▸ **YOUR INSTRUCTIONS**: Given the material below, repeat exactly the lines from the one containing "Section concurrent." through the final line, and nothing else.

### DATA SUPPLIED ###

(* ===== verification/BalancerConc.v ===== *)
(** * Concurrent requests through the load balancer

    The interleaving semantics of [roundRobinProxy.ServeHTTP] with the
    completions of the requests and with the prober, at the granularity of the
    code's own atomic actions: the [next] counter is one atomic add, and every
    method of an [originState] runs under its mutex. Each request holds the clock
    reading it took when it arrived and its place in the selection loop. *)

From S2P Require Import Prelude GoInt OriginState Balancer.

(** Where a request is in [ServeHTTP]. *)
Inductive pc :=
| Scanning (start i : Z) (now : Time)   (* in the selection loop, at index [i] *)
| Dialing (k : nat)                     (* inside [o.handler.ServeHTTP] *)
| Relaying (k : nat)                    (* there, after [ModifyResponse] *)
| Answered                              (* the handler returned *)
| FastFailed.                           (* answered 502 without dialing *)

Record sys := mkSys {
  next : Z;
  origins : list originState;
  threads : gmap nat pc
}.

Section concurrent.
Context (cooldown : Duration) (breaker : BreakerOptions).

Definition avail (s : originState) (now : Time) : bool :=
  available s now cooldown (Threshold breaker) (Cooldown breaker).

Definition isopen (s : originState) (now : Time) : bool :=
  breakerOpen s now (Threshold breaker) (Cooldown breaker).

###

▸ **RESPONSE AREA**:
Section concurrent.
Context (cooldown : Duration) (breaker : BreakerOptions).

Definition avail (s : originState) (now : Time) : bool :=
  available s now cooldown (Threshold breaker) (Cooldown breaker).

Definition isopen (s : originState) (now : Time) : bool :=
  breakerOpen s now (Threshold breaker) (Cooldown breaker).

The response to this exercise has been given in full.